[Input]

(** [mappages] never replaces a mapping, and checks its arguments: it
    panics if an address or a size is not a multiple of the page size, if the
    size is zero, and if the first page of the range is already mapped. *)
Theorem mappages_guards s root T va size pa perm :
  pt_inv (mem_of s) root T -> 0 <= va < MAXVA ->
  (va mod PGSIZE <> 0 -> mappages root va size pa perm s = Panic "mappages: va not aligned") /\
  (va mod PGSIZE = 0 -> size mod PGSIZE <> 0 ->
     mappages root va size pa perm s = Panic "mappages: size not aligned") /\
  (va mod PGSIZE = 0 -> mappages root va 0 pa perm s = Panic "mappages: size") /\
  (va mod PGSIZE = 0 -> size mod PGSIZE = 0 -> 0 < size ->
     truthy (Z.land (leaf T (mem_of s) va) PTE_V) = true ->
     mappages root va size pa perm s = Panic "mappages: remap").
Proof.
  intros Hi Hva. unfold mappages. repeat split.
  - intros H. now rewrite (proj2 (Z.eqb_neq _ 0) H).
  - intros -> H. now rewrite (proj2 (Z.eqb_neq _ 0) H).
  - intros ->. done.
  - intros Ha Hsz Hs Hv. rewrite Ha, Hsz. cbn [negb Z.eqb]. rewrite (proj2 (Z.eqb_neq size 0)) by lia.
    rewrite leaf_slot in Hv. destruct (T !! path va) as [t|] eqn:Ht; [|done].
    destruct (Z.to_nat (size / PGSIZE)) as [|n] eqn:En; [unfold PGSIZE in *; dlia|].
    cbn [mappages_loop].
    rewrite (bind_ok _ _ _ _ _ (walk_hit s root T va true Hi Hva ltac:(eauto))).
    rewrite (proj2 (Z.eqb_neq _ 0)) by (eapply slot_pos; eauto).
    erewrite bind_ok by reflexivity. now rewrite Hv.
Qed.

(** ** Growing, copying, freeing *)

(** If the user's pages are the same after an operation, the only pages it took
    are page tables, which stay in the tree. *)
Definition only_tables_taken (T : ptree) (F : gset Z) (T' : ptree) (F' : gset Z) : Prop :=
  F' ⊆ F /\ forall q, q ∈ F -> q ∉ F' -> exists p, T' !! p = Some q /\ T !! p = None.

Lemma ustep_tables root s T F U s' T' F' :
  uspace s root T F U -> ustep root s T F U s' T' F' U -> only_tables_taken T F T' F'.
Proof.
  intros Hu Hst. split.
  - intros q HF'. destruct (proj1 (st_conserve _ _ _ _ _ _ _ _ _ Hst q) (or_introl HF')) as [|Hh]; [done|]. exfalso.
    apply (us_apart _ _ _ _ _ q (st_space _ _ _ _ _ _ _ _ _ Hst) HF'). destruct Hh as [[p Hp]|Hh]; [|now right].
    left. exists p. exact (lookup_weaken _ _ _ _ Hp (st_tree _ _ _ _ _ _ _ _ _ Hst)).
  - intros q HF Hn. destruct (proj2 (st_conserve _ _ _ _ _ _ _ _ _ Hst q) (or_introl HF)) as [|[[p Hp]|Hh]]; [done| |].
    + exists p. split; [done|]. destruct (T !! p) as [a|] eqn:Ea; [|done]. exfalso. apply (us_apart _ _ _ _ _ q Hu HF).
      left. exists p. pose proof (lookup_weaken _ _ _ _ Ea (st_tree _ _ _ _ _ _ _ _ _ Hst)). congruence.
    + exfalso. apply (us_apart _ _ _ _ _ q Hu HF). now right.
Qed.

[/Input]
[Input]

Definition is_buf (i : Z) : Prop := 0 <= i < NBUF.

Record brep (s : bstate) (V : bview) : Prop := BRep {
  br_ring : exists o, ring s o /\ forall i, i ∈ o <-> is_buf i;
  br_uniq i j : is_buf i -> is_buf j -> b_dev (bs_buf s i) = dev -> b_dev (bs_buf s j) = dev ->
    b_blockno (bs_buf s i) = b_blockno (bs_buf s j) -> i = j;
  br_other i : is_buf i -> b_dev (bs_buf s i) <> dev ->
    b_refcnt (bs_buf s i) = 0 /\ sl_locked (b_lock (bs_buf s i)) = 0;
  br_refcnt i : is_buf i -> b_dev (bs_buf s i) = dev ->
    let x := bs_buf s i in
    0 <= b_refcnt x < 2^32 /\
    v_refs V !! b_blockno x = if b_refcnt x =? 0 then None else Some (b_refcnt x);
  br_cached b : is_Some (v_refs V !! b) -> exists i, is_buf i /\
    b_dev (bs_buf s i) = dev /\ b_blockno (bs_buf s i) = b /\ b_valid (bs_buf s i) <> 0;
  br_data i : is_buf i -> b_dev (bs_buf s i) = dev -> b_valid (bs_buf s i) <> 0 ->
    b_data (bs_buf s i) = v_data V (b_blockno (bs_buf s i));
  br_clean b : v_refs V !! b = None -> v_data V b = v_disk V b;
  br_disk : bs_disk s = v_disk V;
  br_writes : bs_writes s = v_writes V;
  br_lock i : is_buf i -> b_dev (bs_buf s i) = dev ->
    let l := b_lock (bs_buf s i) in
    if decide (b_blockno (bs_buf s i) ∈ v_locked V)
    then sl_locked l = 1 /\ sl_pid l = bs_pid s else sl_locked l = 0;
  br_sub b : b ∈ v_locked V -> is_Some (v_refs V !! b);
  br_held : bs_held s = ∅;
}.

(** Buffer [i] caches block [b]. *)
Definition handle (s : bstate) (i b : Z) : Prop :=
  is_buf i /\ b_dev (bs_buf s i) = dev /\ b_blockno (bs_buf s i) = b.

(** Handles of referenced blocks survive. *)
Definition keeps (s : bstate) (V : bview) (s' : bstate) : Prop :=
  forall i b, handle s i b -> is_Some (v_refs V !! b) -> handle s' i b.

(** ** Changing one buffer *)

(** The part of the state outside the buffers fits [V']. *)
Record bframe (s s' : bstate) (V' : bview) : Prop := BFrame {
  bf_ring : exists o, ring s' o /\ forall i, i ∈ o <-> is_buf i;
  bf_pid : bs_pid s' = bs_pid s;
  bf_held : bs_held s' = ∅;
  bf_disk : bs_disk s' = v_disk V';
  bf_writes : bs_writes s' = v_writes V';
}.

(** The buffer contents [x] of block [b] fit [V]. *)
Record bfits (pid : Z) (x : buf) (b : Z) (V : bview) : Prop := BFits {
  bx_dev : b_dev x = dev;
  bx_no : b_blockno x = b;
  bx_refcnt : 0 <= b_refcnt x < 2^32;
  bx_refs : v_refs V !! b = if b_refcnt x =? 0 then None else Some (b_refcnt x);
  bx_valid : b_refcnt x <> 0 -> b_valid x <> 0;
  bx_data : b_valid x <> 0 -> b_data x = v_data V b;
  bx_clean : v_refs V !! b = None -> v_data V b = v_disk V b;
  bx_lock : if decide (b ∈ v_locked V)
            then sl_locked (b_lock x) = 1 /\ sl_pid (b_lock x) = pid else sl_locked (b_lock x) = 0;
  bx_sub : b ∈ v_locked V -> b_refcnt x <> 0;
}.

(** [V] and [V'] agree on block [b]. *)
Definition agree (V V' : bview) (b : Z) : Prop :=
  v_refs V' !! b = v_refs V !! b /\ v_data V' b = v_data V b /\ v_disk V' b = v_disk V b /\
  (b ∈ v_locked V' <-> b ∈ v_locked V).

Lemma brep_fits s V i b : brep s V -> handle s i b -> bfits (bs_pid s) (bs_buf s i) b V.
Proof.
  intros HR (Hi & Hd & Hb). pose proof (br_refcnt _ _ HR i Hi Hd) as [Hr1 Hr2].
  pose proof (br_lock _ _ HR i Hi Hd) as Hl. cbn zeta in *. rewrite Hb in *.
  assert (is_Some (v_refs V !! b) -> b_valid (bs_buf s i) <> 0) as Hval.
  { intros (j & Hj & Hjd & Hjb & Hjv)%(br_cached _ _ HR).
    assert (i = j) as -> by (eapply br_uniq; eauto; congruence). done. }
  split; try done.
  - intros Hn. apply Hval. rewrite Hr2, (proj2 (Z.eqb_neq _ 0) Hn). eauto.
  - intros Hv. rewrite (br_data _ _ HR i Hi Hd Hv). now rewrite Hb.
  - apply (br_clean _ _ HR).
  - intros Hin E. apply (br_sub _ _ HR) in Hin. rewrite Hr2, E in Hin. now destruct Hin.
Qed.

[/Input]
[Input]

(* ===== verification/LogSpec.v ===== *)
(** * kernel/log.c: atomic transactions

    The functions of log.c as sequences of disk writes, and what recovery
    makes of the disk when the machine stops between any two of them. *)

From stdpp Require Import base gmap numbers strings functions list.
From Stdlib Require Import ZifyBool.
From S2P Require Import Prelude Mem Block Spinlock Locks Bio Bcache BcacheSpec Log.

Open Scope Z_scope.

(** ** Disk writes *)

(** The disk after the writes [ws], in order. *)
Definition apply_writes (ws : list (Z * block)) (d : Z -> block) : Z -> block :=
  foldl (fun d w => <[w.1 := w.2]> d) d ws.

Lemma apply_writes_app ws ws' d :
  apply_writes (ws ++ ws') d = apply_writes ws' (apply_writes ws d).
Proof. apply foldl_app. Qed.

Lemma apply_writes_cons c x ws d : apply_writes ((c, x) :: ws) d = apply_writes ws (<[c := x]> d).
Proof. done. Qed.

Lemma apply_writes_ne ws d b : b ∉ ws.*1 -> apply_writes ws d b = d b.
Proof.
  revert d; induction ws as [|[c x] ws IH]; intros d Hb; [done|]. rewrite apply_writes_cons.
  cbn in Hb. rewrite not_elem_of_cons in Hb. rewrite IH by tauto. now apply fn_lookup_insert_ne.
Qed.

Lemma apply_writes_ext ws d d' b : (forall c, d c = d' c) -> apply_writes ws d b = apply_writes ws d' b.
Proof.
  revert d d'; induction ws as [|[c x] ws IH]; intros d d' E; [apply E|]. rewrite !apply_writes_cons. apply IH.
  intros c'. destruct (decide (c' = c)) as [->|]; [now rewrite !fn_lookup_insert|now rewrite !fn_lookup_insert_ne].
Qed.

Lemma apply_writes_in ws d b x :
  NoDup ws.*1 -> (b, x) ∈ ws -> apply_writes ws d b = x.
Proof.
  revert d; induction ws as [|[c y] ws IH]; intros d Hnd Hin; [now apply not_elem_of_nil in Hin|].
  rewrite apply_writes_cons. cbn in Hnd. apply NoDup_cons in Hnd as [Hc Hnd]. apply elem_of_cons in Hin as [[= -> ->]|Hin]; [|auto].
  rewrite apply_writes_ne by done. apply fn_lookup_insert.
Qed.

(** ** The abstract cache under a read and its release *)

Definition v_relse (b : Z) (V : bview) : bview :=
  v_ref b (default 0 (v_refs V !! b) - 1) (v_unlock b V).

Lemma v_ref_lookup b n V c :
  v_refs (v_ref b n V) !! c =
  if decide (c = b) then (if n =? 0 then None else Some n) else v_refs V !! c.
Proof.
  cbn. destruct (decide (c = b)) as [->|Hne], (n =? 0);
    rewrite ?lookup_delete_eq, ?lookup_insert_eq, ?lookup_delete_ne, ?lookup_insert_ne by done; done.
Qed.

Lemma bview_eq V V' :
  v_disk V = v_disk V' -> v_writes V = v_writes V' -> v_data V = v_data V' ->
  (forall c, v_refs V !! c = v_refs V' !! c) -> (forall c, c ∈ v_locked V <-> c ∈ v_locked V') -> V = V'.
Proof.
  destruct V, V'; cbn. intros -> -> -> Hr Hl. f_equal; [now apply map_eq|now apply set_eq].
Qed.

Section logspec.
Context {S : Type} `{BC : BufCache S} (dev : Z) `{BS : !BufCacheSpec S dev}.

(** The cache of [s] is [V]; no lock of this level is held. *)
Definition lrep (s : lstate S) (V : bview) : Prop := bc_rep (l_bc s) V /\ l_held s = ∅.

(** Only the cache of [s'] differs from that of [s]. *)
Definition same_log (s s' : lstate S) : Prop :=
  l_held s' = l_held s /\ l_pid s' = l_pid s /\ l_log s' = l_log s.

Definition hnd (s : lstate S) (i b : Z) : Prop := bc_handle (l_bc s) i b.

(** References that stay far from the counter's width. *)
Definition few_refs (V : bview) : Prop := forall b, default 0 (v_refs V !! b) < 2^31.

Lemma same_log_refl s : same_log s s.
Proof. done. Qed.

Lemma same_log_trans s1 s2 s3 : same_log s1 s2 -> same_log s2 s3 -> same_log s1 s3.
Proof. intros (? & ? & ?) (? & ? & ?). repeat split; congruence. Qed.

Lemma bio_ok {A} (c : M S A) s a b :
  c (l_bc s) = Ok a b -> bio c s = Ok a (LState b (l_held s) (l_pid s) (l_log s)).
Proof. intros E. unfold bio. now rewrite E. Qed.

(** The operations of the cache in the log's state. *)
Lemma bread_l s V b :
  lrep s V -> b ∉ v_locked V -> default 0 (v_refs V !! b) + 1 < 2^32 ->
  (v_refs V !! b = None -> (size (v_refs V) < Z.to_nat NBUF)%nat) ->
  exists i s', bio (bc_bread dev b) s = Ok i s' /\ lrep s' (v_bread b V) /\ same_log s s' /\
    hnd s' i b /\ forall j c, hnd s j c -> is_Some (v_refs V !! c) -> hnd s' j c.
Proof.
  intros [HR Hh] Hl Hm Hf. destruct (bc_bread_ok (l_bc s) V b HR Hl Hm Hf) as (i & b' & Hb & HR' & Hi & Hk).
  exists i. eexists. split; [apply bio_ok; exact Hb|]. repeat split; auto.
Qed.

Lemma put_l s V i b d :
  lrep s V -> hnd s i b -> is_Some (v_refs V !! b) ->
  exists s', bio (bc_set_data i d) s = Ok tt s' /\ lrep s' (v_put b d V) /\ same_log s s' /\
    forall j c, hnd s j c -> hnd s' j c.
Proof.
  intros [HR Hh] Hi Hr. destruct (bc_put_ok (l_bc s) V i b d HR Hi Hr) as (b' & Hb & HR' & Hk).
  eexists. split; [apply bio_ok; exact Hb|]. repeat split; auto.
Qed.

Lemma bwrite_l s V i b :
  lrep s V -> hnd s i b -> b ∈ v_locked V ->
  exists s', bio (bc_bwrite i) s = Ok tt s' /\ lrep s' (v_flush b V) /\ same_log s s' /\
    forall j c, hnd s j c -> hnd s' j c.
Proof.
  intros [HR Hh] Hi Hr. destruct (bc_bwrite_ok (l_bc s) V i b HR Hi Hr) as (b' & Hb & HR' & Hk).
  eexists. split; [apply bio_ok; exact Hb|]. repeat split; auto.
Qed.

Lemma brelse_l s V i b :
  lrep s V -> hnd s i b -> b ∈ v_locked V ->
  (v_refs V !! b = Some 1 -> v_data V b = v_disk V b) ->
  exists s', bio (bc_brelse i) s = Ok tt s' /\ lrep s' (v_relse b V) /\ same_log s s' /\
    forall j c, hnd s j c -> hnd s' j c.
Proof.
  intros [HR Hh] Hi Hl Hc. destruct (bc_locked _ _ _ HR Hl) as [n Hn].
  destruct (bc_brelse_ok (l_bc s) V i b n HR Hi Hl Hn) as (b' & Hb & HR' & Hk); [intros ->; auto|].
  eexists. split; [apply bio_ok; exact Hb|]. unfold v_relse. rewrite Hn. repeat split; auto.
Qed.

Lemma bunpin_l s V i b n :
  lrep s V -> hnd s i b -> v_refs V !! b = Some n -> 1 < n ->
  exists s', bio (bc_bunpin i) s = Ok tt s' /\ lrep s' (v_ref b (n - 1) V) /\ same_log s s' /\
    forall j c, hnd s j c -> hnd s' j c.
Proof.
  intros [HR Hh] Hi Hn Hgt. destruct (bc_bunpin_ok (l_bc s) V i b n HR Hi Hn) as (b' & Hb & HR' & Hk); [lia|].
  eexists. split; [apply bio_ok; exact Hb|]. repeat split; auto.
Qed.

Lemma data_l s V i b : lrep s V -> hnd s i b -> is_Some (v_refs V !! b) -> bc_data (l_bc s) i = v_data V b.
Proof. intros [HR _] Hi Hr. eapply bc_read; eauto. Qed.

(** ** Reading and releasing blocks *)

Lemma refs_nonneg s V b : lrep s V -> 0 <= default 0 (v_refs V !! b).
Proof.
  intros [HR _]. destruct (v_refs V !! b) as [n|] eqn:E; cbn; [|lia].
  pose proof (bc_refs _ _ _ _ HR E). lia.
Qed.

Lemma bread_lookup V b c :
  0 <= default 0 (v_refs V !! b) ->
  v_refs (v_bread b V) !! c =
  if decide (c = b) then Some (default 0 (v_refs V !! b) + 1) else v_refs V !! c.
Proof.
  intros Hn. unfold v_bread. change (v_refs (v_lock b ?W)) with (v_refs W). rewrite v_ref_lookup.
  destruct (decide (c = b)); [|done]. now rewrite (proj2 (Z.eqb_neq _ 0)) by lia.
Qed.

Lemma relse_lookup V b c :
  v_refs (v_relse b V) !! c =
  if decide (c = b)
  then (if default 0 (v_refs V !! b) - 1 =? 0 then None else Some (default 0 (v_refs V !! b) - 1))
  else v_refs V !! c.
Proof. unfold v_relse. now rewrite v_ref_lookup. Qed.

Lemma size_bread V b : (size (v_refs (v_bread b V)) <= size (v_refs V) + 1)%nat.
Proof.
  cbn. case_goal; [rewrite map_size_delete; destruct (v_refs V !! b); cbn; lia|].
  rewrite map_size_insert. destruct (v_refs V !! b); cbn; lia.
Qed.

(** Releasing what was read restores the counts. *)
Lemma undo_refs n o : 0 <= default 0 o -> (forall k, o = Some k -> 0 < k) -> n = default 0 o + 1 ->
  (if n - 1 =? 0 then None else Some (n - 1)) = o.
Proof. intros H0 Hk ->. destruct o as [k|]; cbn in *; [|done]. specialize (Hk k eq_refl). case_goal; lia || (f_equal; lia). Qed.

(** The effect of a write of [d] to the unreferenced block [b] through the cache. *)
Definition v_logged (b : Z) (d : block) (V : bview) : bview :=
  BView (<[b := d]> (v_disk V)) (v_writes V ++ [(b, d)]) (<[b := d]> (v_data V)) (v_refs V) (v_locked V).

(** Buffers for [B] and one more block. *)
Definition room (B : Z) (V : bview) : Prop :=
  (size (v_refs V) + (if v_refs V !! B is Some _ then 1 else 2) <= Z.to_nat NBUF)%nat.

[/Input]

To do:
Would you retype exactly the lines above, from the line with "br_writes : bs_writes s = v_writes V;" to the line with "(** The buffer", with both end lines kept and nothing more?

Exercise output:
  br_writes : bs_writes s = v_writes V;
  br_lock i : is_buf i -> b_dev (bs_buf s i) = dev ->
    let l := b_lock (bs_buf s i) in
    if decide (b_blockno (bs_buf s i) ∈ v_locked V)
    then sl_locked l = 1 /\ sl_pid l = bs_pid s else sl_locked l = 0;
  br_sub b : b ∈ v_locked V -> is_Some (v_refs V !! b);
  br_held : bs_held s = ∅;
}.

(** Buffer [i] caches block [b]. *)
Definition handle (s : bstate) (i b : Z) : Prop :=
  is_buf i /\ b_dev (bs_buf s i) = dev /\ b_blockno (bs_buf s i) = b.

(** Handles of referenced blocks survive. *)
Definition keeps (s : bstate) (V : bview) (s' : bstate) : Prop :=
  forall i b, handle s i b -> is_Some (v_refs V !! b) -> handle s' i b.

(** ** Changing one buffer *)

(** The part of the state outside the buffers fits [V']. *)
Record bframe (s s' : bstate) (V' : bview) : Prop := BFrame {
  bf_ring : exists o, ring s' o /\ forall i, i ∈ o <-> is_buf i;
  bf_pid : bs_pid s' = bs_pid s;
  bf_held : bs_held s' = ∅;
  bf_disk : bs_disk s' = v_disk V';
  bf_writes : bs_writes s' = v_writes V';
}.

(** The buffer contents [x] of block [b] fit [V]. *)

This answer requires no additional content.